Using the records below, give again exactly the lines from the line that contains "Definition d1e6 : Z := 0x412E848000000000." through the line that contains "Record ReplayStats := mkReplayStats", both ends included, and only those.

▶ **Task material**:
::::::::
Lemma impairments_bounded_witness :
  apply_impairments demo_cfg [true; false; true; true] [1; 1; 2]%nat [1; 2; 3; 4] = [3; 1; 4] /\
  exists kept, kept `sublist_of` [1; 2; 3; 4] /\ [3; 1; 4] ≡ₚ kept.
Proof.
  split; [reflexivity|].
  destruct (impairments_bounded demo_cfg [true; false; true; true] [1; 1; 2]%nat [1; 2; 3; 4]) as (kept & Hs & _ & Hp & _).
  - cbn. lia.
  - reflexivity.
  - exists kept. split; [exact Hs|exact Hp].
Defined.

End Emulator.
Module Pcap.
Import Float Protocol.

(** ** Writing *)

Definition kPcapMagic : Z := 0xA1B2C3D4.
Definition kPcapVersionMajor : Z := 2.
Definition kPcapVersionMinor : Z := 4.
Definition kPcapThisZone : Z := 0.
Definition kPcapSigFigs : Z := 0.
Definition kPcapSnapLen : Z := 65535.
Definition kPcapLinkTypeUser0 : Z := 147.
Definition kPcapGlobalHeaderSize : Z := 24.
Definition kPcapRecordHeaderSize : Z := 16.

Definition write_global_header : bytes :=
  encode_fields [4; 2; 2; 4; 4; 4; 4]%nat
    [kPcapMagic; kPcapVersionMajor; kPcapVersionMinor; kPcapThisZone; kPcapSigFigs; kPcapSnapLen; kPcapLinkTypeUser0].

Definition write_record_header (ts_sec ts_usec incl_len orig_len : Z) : bytes :=
  encode_fields [4; 4; 4; 4]%nat [ts_sec; ts_usec; incl_len; orig_len].

(** A packet waiting to be written. *)
Record PendingPacket := mkPendingPacket { timestamp_us : Z; data : bytes }.

(** The record of a packet. *)
Definition record_bytes (p : PendingPacket) : bytes :=
  let incl_len := u32 (Z.of_nat (length (data p))) in
  write_record_header (u32 (timestamp_us p / 1000000)) (u32 (timestamp_us p `mod` 1000000)) incl_len incl_len ++ data p.

Definition file_bytes (ps : list PendingPacket) : bytes := write_global_header ++ concat (record_bytes <$> ps).

(** ** Reading *)

Definition byte_at (bs : bytes) (i : nat) : Z := nth i bs 0.

Definition read_u16 (bs : bytes) (offset : nat) (little_endian : bool) : Z :=
  if little_endian
  then Z.lor (byte_at bs offset) (u16 (Z.shiftl (byte_at bs (offset + 1)) 8))
  else Z.lor (u16 (Z.shiftl (byte_at bs offset) 8)) (byte_at bs (offset + 1)).

Definition read_u32 (bs : bytes) (offset : nat) (little_endian : bool) : Z :=
  if little_endian
  then Z.lor (Z.lor (Z.lor (byte_at bs offset) (Z.shiftl (byte_at bs (offset + 1)) 8))
         (Z.shiftl (byte_at bs (offset + 2)) 16)) (Z.shiftl (byte_at bs (offset + 3)) 24)
  else Z.lor (Z.lor (Z.lor (Z.shiftl (byte_at bs offset) 24) (Z.shiftl (byte_at bs (offset + 1)) 16))
         (Z.shiftl (byte_at bs (offset + 2)) 8)) (byte_at bs (offset + 3)).

Record PcapFormat := mkPcapFormat {
  little_endian : bool;
  timestamp_nanoseconds : bool;
  snaplen : Z;
  network : Z;
}.

(** The format of the file and what follows the header. *)
Definition read_global_header (file : bytes) : option (PcapFormat * bytes) :=
  let header := take 24 file in
  if negb (length header =? 24)%nat then None
  else
    let magic_le := read_u32 header 0 true in
    let magic_be := read_u32 header 0 false in
    fmt ←
      (if magic_le =? 0xA1B2C3D4 then Some (true, false)
       else if magic_le =? 0xA1B23C4D then Some (true, true)
       else if magic_be =? 0xA1B2C3D4 then Some (false, false)
       else if magic_be =? 0xA1B23C4D then Some (false, true)
       else None);
    let '(le, ns) := fmt in
    if negb (read_u16 header 4 le =? 2) || negb (read_u16 header 6 le =? 4) then None
    else Some (mkPcapFormat le ns (read_u32 header 16 le) (read_u32 header 20 le), drop 24 file).

Record PcapRecord := mkPcapRecord { ts_sec : Z; ts_frac : Z; payload : bytes }.

Inductive ReadError := TruncatedHeader | InvalidLengths | TruncatedPayload.

Inductive ReadResult := End_of_file | Bad (e : ReadError) | Good (r : PcapRecord) (rest : bytes).

Definition read_record (fmt : PcapFormat) (file : bytes) : ReadResult :=
  let raw := take 16 file in
  if (length raw =? 0)%nat then End_of_file
  else if negb (length raw =? 16)%nat then Bad TruncatedHeader
  else
    let u32_at offset := read_u32 raw offset (little_endian fmt) in
    let incl_len := u32_at 8%nat in
    let orig_len := u32_at 12%nat in
    if (incl_len =? 0) || (orig_len =? 0) || (snaplen fmt <? incl_len) || (orig_len <? incl_len)
    then Bad InvalidLengths
    else
      let body := drop 16 file in
      let n := Z.to_nat incl_len in
      if (length body <? n)%nat then Bad TruncatedPayload
      else Good (mkPcapRecord (u32_at 0%nat) (u32_at 4%nat) (take n body)) (drop n body).

(** The records up to the end of the file or up to an exception; every record takes
    bytes, so [length file] rounds are enough. *)
Fixpoint read_records (n : nat) (fmt : PcapFormat) (file : bytes) : list PcapRecord * option ReadError :=
  match n with
  | O => ([], None)
  | S n =>
    match read_record fmt file with
    | End_of_file => ([], None)
    | Bad e => ([], Some e)
    | Good r rest => let '(rs, e) := read_records n fmt rest in (r :: rs, e)
    end
  end.

(** The records of a file, and the exception that ends it if there is one; [None] when the header is not accepted. *)
Definition read_file (file : bytes) : option (PcapFormat * list PcapRecord * option ReadError) :=
  '(fmt, rest) ← read_global_header file;
  let '(rs, e) := read_records (length file) fmt rest in
  Some (fmt, rs, e).

(** [epoch_seconds]. *)
Definition d1e9 : Z := 0x41CDCD6500000000.
Definition d1e6 : Z := 0x412E848000000000.

Definition epoch_seconds (ns : bool) (r : PcapRecord) : Z :=
  let divisor := if ns then d1e9 else d1e6 in
  fadd binary64 (of_Z binary64 (ts_sec r)) (fdiv binary64 (of_Z binary64 (ts_frac r)) divisor).

Lemma epoch_seconds_eq ns r :
  epoch_seconds ns r =
    fadd binary64 (of_Z binary64 (ts_sec r)) (fdiv binary64 (of_Z binary64 (ts_frac r)) (if ns then d1e9 else d1e6)).
Proof. done. Qed.

(** ** [pcap_replay] *)

(** The options of the time window, as [double] bit patterns. *)
Record ReplayOptions := mkReplayOptions { start_time_epoch : option Z; end_time_epoch : option Z }.

Definition should_send (opt : ReplayOptions) (epoch : Z) : bool :=
  if match start_time_epoch opt with Some t => fltb binary64 epoch t | None => false end then false
  else if match end_time_epoch opt with Some t => fltb binary64 t epoch | None => false end then false
  else true.

Record ReplayStats := mkReplayStats {
  sent_packets : Z;
  sent_bytes : Z;
  file_packets : Z;
  filtered_packets : Z;
}.

(** ** [pcap_analyze] *)

Record TypeCounter := mkTypeCounter { tc_packets : Z; tc_bytes : Z }.

(** What two consecutive sequence numbers count as. *)
Definition is_wraparound (prev seq : Z) : bool := (seq <? prev) && (0x80000000 <? prev -[32] seq).
Definition is_gap (prev seq : Z) : bool := negb (seq <? prev) && (1 <? seq -[32] prev).

(** ** The format, in either byte order *)

(** An integer of [n] bytes in the byte order of the machine that wrote the file. *)
Definition store (le : bool) (n : nat) (x : Z) : bytes := if le then le_store n x else rev (le_store n x).

Definition header_as (le ns : bool) : bytes :=
  store le 4 (if ns then 0xA1B23C4D else kPcapMagic) ++ store le 2 2 ++ store le 2 4 ++ store le 4 0 ++ store le 4 0 ++
  store le 4 kPcapSnapLen ++ store le 4 kPcapLinkTypeUser0.

Definition record_as (le : bool) (r : PcapRecord) : bytes :=
  let n := Z.of_nat (length (payload r)) in
  store le 4 (ts_sec r) ++ store le 4 (ts_frac r) ++ store le 4 n ++ store le 4 n ++ payload r.

Definition record_ok (r : PcapRecord) : Prop :=
  is_u32 (ts_sec r) /\ is_u32 (ts_frac r) /\ 0 < Z.of_nat (length (payload r)) <= kPcapSnapLen.

Lemma length_store le n x : length (store le n x) = n.
Proof. destruct le; cbn; [|rewrite length_rev]; apply length_le_store. Qed.

Lemma lor4 b0 b1 b2 b3 :
  byte_ok b0 -> byte_ok b1 -> byte_ok b2 -> byte_ok b3 ->
  Z.lor (Z.lor (Z.lor b0 (Z.shiftl b1 8)) (Z.shiftl b2 16)) (Z.shiftl b3 24) = le_load [b0; b1; b2; b3].
Proof.
  unfold byte_ok. intros. rewrite (lor_shiftl_add 8 b0 b1) by (unfold in_range; lia).
  change (2 ^ 8) with 256. rewrite (lor_shiftl_add 16 _ b2) by (unfold in_range; lia).
  change (2 ^ 16) with 65536. rewrite (lor_shiftl_add 24 _ b3) by (unfold in_range; lia).
  change (2 ^ 24) with 16777216. cbn [le_load]. lia.
Qed.

Lemma lor4_be b0 b1 b2 b3 :
  Z.lor (Z.lor (Z.lor b3 b2) b1) b0 = Z.lor (Z.lor (Z.lor b0 b1) b2) b3.
Proof.
  rewrite (Z.lor_comm (Z.lor (Z.lor b0 b1) b2) b3), (Z.lor_comm (Z.lor b0 b1) b2), (Z.lor_comm b0 b1).
  by rewrite !Z.lor_assoc.
Qed.

Lemma byte_at_app pre bs post i : (i < length bs)%nat -> byte_at (pre ++ bs ++ post) (length pre + i) = byte_at bs i.
Proof. intros Hi. unfold byte_at. rewrite app_nth2_plus, app_nth1 by done. done. Qed.
(** The percentile is finite. *)
Lemma percentile_total l p :
  0 < Z.of_nat (length l) < 2 ^ 53 -> Forall (double_within (pow2 44)) l ->
  double_within (pow2 0) p -> match of_bits binary64 p with S754_finite true _ _ => False | _ => True end ->
  exists x, percentile_sorted l p = Some x /\ double_within (pow2 100) x.
Proof.
  intros Hn Hl Hp Hs. unfold percentile_sorted. destruct l as [|x0 l0] eqn:El; [cbn in Hn; lia|]. rewrite <-El in *. clear El x0 l0.
  set (n := Z.of_nat (length l)) in *. set (pos := fmul binary64 p (of_Z binary64 (n - 1))).
  assert (Hz : forall k, 0 <= k <= n - 1 -> double_within (units (n - 1) 0) (of_Z binary64 k)).
  { intros k Hk. apply of_Z_within; [apply bound_units; lia|]. apply units_le; [by unfold K|lia]. }
  assert (Hpos : double_within (units (n - 1) 0) pos) by by apply position_within.
  destruct (position_index n p Hn Hp Hs) as (idx & Hidx & Hr). fold pos in Hidx.
  rewrite Hidx. cbn [mbind option_bind].
  assert (Hlook : forall k, 0 <= k <= n - 1 -> exists a, l !! Z.to_nat k = Some a /\ double_within (pow2 44) a).
  { intros k Hk. destruct (lookup_lt_is_Some_2 l (Z.to_nat k)) as [a Ha]; [unfold n in *; lia|].
    exists a. split; [done|]. by eapply Forall_lookup_1. }
  destruct (Hlook idx Hr) as (a & -> & Ha). destruct (Hlook (Z.min (idx + 1) (n - 1)) ltac:(lia)) as (c & -> & Hc).
  cbn [mbind option_bind]. eexists. split; [reflexivity|].
  assert (Hu : units (n - 1) 0 <= pow2 53) by (apply (units_pow2 (n - 1) 0 53); [by unfold K|lia|lia]).
  set (frac := fsub binary64 pos (of_Z binary64 idx)).
  assert (Hfrac : double_within (pow2 54) frac).
  { apply (fsub_pow2 53); [lia|by eapply within_mono|eapply within_mono; [exact Hu|by apply Hz]]. }
  assert (H1 : double_within (pow2 55) (fsub binary64 d1 frac)).
  { apply (fsub_pow2 54); [lia| |exact Hfrac]. by apply withinb_ok; vm_compute. }
  apply (fadd_pow2 99); [lia| |].
  - apply (fmul_pow2 44 55); [lia|unfold K; lia|unfold K; lia|exact Ha|exact H1].
  - apply (fmul_pow2 44 55); [lia|unfold K; lia|unfold K; lia|exact Hc|]. eapply within_mono; [|exact Hfrac]. apply pow2_mono. unfold K; lia.
Qed.

Lemma sum_within l : Forall (double_within (pow2 44)) l -> forall k acc,
  0 <= k -> k + Z.of_nat (length l) <= 2 ^ 53 -> double_within (units k 44) acc ->
  double_within (units (k + Z.of_nat (length l)) 44) (foldl (fadd binary64) acc l).
Proof.
  induction 1 as [|x l Hx _ IH]; intros k acc Hk Hn Ha; cbn [foldl length] in *.
  { change (Z.of_nat 0) with 0. rewrite Z.add_0_r. exact Ha. }
  replace (k + Z.of_nat (S (length l))) with (k + 1 + Z.of_nat (length l)) by lia. apply IH; [lia|lia|].
  eapply fadd_within; [apply bound_units; lia|exact Ha|exact Hx| |apply pow2_nonneg|].
  - exact (units_le 0 k 44 ltac:(by unfold K) Hk).
  - rewrite units_add. done.
Qed.

#[export] Instance not_greater_total : Total not_greater.
Proof. intros x y. unfold not_greater. destruct (fltb binary64 y x) eqn:E; [right|by left]. by apply fltb_asym. Qed.

(** Among finite numbers nothing is unordered. *)
Lemma not_greater_le x y : finite x = true -> finite y = true -> not_greater x y -> fleb binary64 x y = true.
Proof.
  unfold finite, not_greater, fltb, fleb, SFltb, SFleb. rewrite (SFcompare_swap (of_bits binary64 x)).
  destruct (of_bits binary64 x) as [sx|sx| |sx mx ex], (of_bits binary64 y) as [sy|sy| |sy my ey]; try done; intros _ _;
    destruct (SFcompare _ _) as [[]|] eqn:E; done.
Qed.

Lemma sorted_strongly l : Sorted not_greater l -> Forall (fun x => finite x = true) l ->
  StronglySorted (fun x y => fleb binary64 x y = true) l.
Proof.
  intros Hs Hf. apply Sorted_StronglySorted; [intros x y z; apply fleb_trans|].
  induction Hs as [|x l Hs IH Hh]; [constructor|]. apply Forall_cons_1 in Hf as [Hx Hf]. constructor; [by apply IH|].
  destruct Hh as [|y l Hxy]; constructor. apply Forall_cons_1 in Hf as [Hy _]. by apply not_greater_le.
Qed.

Lemma sorted_bounds l : Sorted not_greater l -> Forall (fun x => finite x = true) l -> forall a z, head l = Some a -> last l = Some z ->
  Forall (fun x => fleb binary64 a x = true /\ fleb binary64 x z = true) l.
Proof.
  intros Hs Hf. pose proof (sorted_strongly l Hs Hf) as Hs'. clear Hs.
  induction Hs' as [|x l Hs IH Hx]; intros a z Ha Hz; [done|]. injection Ha as <-. apply Forall_cons_1 in Hf as [Hfx Hf].
  assert (Hxx : fleb binary64 x x = true) by (apply not_greater_le; [done|done|apply fltb_irrefl]).
  destruct l as [|y l]; [injection Hz as <-; by repeat constructor|]. change (last (y :: l) = Some z) in Hz.
  specialize (IH Hf y z eq_refl Hz). apply Forall_cons_2.
  - split; [done|]. apply Forall_cons_1 in Hx as [Hxy _], IH as [[_ Hyz] _]. exact (fleb_trans binary64 x y z Hxy Hyz).
  - apply Forall_and. split; [done|]. eapply Forall_impl; [exact IH|]. by intros ? [].
Qed.

(** The constants 0.50 and 0.99: the doubles nearest to the quotients. *)
Definition half : Z := fdiv binary64 (of_Z binary64 1) (of_Z binary64 2).
Definition ninety_nine_hundredths : Z := fdiv binary64 (of_Z binary64 99) (of_Z binary64 100).

(** [x] is the [p]-quantile of [sorted] by linear interpolation between the two elements around
    the position [p] times the last index, in double precision. *)
Definition interpolates (p : Z) (sorted : list Z) (x : Z) : Prop :=
  exists idx a b,
    let position := fmul binary64 p (of_Z binary64 (Z.of_nat (length sorted - 1))) in
    let frac := fsub binary64 position (of_Z binary64 (Z.of_nat idx)) in
    to_size position = Some (Z.of_nat idx) /\ sorted !! idx = Some a /\
    sorted !! Nat.min (idx + 1) (length sorted - 1) = Some b /\
    x = fadd binary64 (fmul binary64 a (fsub binary64 (of_Z binary64 1) frac)) (fmul binary64 b frac).

(** The statistics of a vector of delays. *)
Record stats_ok (l : list Z) (st : DelayStats) : Prop := {
  so_finite : Forall (fun x => finite x = true) [ds_min st; ds_max st; ds_mean st; ds_p50 st; ds_p99 st];
  so_empty : l = [] -> st = DelayStats_init;
  so_min : l <> [] -> ds_min st ∈ l /\ Forall (fun x => fleb binary64 (ds_min st) x = true) l;
  so_max : l <> [] -> ds_max st ∈ l /\ Forall (fun x => fleb binary64 x (ds_max st) = true) l;
  so_middle : l <> [] -> exists sorted, sorted ≡ₚ l /\ StronglySorted (fun x y => fleb binary64 x y = true) sorted /\
    ds_mean st = fdiv binary64 (foldl (fadd binary64) 0 sorted) (of_Z binary64 (Z.of_nat (length l))) /\
    interpolates half sorted (ds_p50 st) /\ interpolates ninety_nine_hundredths sorted (ds_p99 st);
}.

(** What [percentile_sorted] returns on a vector that is not empty. *)
Lemma percentile_interpolates l p x : l <> [] -> percentile_sorted l p = Some x -> interpolates p l x.
Proof.
  intros Hne Hx. unfold percentile_sorted in Hx. destruct l as [|x0 l0] eqn:El; [done|]. rewrite <-El in *.
  assert (Hlen : (0 < length l)%nat) by (rewrite El; cbn; lia). clear El x0 l0.
  destruct (to_size _) as [idx|] eqn:Ei; cbn [mbind option_bind] in Hx; [|done].
  assert (Hidx : 0 <= idx).
  { revert Ei. unfold to_size. destruct (of_bits binary64 _) as [s|s| |s m e]; try done; [by intros [= <-]|].
    assert (0 <= truncate m e).
    { unfold truncate. destruct (Z.leb_spec 0 e); [|apply Z.div_pos; [lia|apply Z.pow_pos_nonneg; lia]].
      apply Z.mul_nonneg_nonneg; [lia|]. apply Z.pow_nonneg. lia. }
    destruct s; case_match; try done; intros [= <-]; lia. }
  destruct (l !! Z.to_nat idx) as [a|] eqn:Ea; cbn [mbind option_bind] in Hx; [|done].
  destruct (l !! Z.to_nat (Z.min (idx + 1) (Z.of_nat (length l) - 1))) as [b|] eqn:Eb; cbn [mbind option_bind] in Hx; [|done].
  injection Hx as <-. exists (Z.to_nat idx), a, b. cbv zeta. rewrite Z2Nat.id by done.
  replace (Z.of_nat (length l - 1)) with (Z.of_nat (length l) - 1) by lia. split_and!; [done|done| |done].
  rewrite <-Eb. f_equal. lia.
Qed.

Lemma compute_delay_stats_ok l :
  Forall (double_within (pow2 44)) l -> Z.of_nat (length l) < 2 ^ 53 ->
  exists st, compute_delay_stats l = Some st /\ stats_ok l st.
Proof.
  intros Hl Hn. unfold compute_delay_stats. pose proof (merge_sort_Permutation not_greater l) as Hp.
  pose proof (Sorted_merge_sort not_greater l) as Hs. set (sorted := merge_sort not_greater l) in *.
  assert (Hl' : Forall (double_within (pow2 44)) sorted) by (by rewrite Hp).
  assert (Hf : Forall (fun x => finite x = true) sorted) by (eapply Forall_impl; [exact Hl'|]; intros x; apply within_finite).
  assert (Hlen : length sorted = length l) by (by rewrite Hp).
  destruct sorted as [|a s'] eqn:E.
  { assert (l = []) as -> by (by destruct l). exists DelayStats_init. split; [done|]. split; [by repeat constructor|done..]. }
  rewrite <-E in *. destruct (last sorted) as [z|] eqn:Ez; [|by rewrite last_None, E in Ez].
  assert (Hne : l <> []) by (intros ->; rewrite E in Hlen; done).
  assert (Hcnt : 0 < Z.of_nat (length sorted) < 2 ^ 53) by (rewrite E in *; cbn [length] in *; lia).
  destruct (percentile_total sorted d50) as (p50 & E50 & H50); [done|done|by apply withinb_ok; vm_compute|by vm_compute|].
  destruct (percentile_total sorted d99) as (p99 & E99 & H99); [done|done|by apply withinb_ok; vm_compute|by vm_compute|].
  rewrite E50, E99. cbn [mbind option_bind].
  assert (Hmean : double_within (pow2 44) (fdiv binary64 (foldl (fadd binary64) d0 sorted) (of_Z binary64 (Z.of_nat (length sorted))))).
  { destruct (of_Z_exact (Z.of_nat (length sorted)) Hcnt) as (m & e & Em & Hu).
    eapply (fdiv_within (units (Z.of_nat (length sorted)) 44) (units (Z.of_nat (length sorted)) 0)); [by apply pow2_bound| | | |].
    - apply (sum_within sorted Hl' 0 d0); [lia|lia|done].
    - rewrite Em. cbn [at_least]. by rewrite Hu.
    - exact (units_lt 0 _ 0 ltac:(by unfold K) (proj1 Hcnt)).
    - by rewrite units_div. }
  pose proof (sorted_bounds sorted Hs Hf a z ltac:(by rewrite E) Ez) as Hb. rewrite Hp in Hb.
  eexists. split; [reflexivity|]. split; cbn [ds_min ds_max ds_mean ds_p50 ds_p99].
  - rewrite E in Hf. apply Forall_cons_1 in Hf as [Ha _]. apply last_Some_elem_of in Ez. rewrite Hp in Ez.
    assert (finite z = true) by (rewrite Forall_forall in Hl; by apply (within_finite (pow2 44)), Hl).
    repeat apply Forall_cons_2; [done|done|by eapply within_finite..|constructor].
  - done.
  - intros _. split; [rewrite <-Hp, E; left|]. eapply Forall_impl; [exact Hb|]. by intros ? [].
  - intros _. split; [rewrite <-Hp; by apply last_Some_elem_of|]. eapply Forall_impl; [exact Hb|]. by intros ? [].
  - intros _. exists sorted. assert (Hn' : sorted <> []) by (by rewrite E). split_and!; [done|by apply sorted_strongly|by rewrite <-Hlen|..].
    + by apply percentile_interpolates.
    + by apply percentile_interpolates.
Qed.
(** [packets / elapsed] and [bytes * 8.0 / elapsed / 1e6], 0 when no time passed. *)
Definition rate (packets el : Z) : Z := if fltb binary64 d0 el then fdiv binary64 (of_Z binary64 packets) el else d0.
Definition mbps (total el : Z) : Z :=
  if fltb binary64 d0 el then fdiv binary64 (fdiv binary64 (fmul binary64 (of_Z binary64 total) d8) el) d1e6 else d0.

Definition array_entry (a : nat) (s : ArrayStats) : string :=
  "{" +:+ member "array" (decimal (Z.of_nat a + 1)) +:+ "," +:+ " " +:+ member "packets" (decimal (packets_sent s))
  +:+ "," +:+ " " +:+ member "bytes" (decimal (bytes_sent s)) +:+ "," +:+ " " +:+ member "cpis" (decimal (cpis_sent s))
  +:+ "," +:+ " " +:+ member "heartbeats" (decimal (heartbeats_sent s)) +:+ "," +:+ " " +:+ member "errors" (decimal (send_errors s)) +:+ "}".

(** The lines of the arrays from index [a] on. *)
Fixpoint array_lines (a : nat) (l : list ArrayStats) : string :=
  match l with
  | [] => ""
  | s :: l => "    " +:+ array_entry a s +:+ (match l with [] => "" | _ => "," end) +:+ nl +:+ array_lines (S a) l
  end.

Definition cpi_report (c : Config) (el : Z) (l : list ArrayStats) : string :=
  let total_packets := sum64 packets_sent l in
  let total_bytes := sum64 bytes_sent l in
  "{" +:+ nl
  +:+ "  " +:+ member "tool" (quote +:+ "fpga_emulator" +:+ quote) +:+ "," +:+ nl
  +:+ "  " +:+ member "mode" (quote +:+ "cpi" +:+ quote) +:+ "," +:+ nl
  +:+ "  " +:+ member "target_ip" (quote +:+ target_ip c +:+ quote) +:+ "," +:+ nl
  +:+ "  " +:+ member "target_port" (decimal (target_port c)) +:+ "," +:+ nl
  +:+ "  " +:+ member "arrays" (decimal (arrays c)) +:+ "," +:+ nl
  +:+ "  " +:+ member "cpi_frags" (decimal (cpi_frags c)) +:+ "," +:+ nl
  +:+ "  " +:+ member "frame_rate_hz" (fixed_at 2 (frame_rate c)) +:+ "," +:+ nl
  +:+ "  " +:+ member "drop_rate" (fixed_at 4 (drop_rate c)) +:+ "," +:+ nl
  +:+ "  " +:+ member "reorder_depth" (decimal (reorder_depth c)) +:+ "," +:+ nl
  +:+ "  " +:+ member "duration_sec" (fixed_at 2 el) +:+ "," +:+ nl
  +:+ "  " +:+ member "total_packets" (decimal total_packets) +:+ "," +:+ nl
  +:+ "  " +:+ member "total_bytes" (decimal total_bytes) +:+ "," +:+ nl
  +:+ "  " +:+ member "total_cpis" (decimal (sum64 cpis_sent l)) +:+ "," +:+ nl
  +:+ "  " +:+ member "total_heartbeats" (decimal (sum64 heartbeats_sent l)) +:+ "," +:+ nl
  +:+ "  " +:+ member "send_errors" (decimal (sum64 send_errors l)) +:+ "," +:+ nl
  +:+ "  " +:+ member "actual_pps" (fixed_at 2 (rate total_packets el)) +:+ "," +:+ nl
  +:+ "  " +:+ member "throughput_mbps" (fixed_at 2 (mbps total_bytes el)) +:+ "," +:+ nl
  +:+ "  " +:+ member "per_array" ("[" +:+ nl +:+ array_lines 0 l +:+ "  ]") +:+ nl
  +:+ "}" +:+ nl.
::::::::
▶ **Expected answer**:
Definition d1e6 : Z := 0x412E848000000000.

Definition epoch_seconds (ns : bool) (r : PcapRecord) : Z :=
  let divisor := if ns then d1e9 else d1e6 in
  fadd binary64 (of_Z binary64 (ts_sec r)) (fdiv binary64 (of_Z binary64 (ts_frac r)) divisor).

Lemma epoch_seconds_eq ns r :
  epoch_seconds ns r =
    fadd binary64 (of_Z binary64 (ts_sec r)) (fdiv binary64 (of_Z binary64 (ts_frac r)) (if ns then d1e9 else d1e6)).
Proof. done. Qed.

(** ** [pcap_replay] *)

(** The options of the time window, as [double] bit patterns. *)
Record ReplayOptions := mkReplayOptions { start_time_epoch : option Z; end_time_epoch : option Z }.

Definition should_send (opt : ReplayOptions) (epoch : Z) : bool :=
  if match start_time_epoch opt with Some t => fltb binary64 epoch t | None => false end then false
  else if match end_time_epoch opt with Some t => fltb binary64 t epoch | None => false end then false
  else true.

Record ReplayStats := mkReplayStats {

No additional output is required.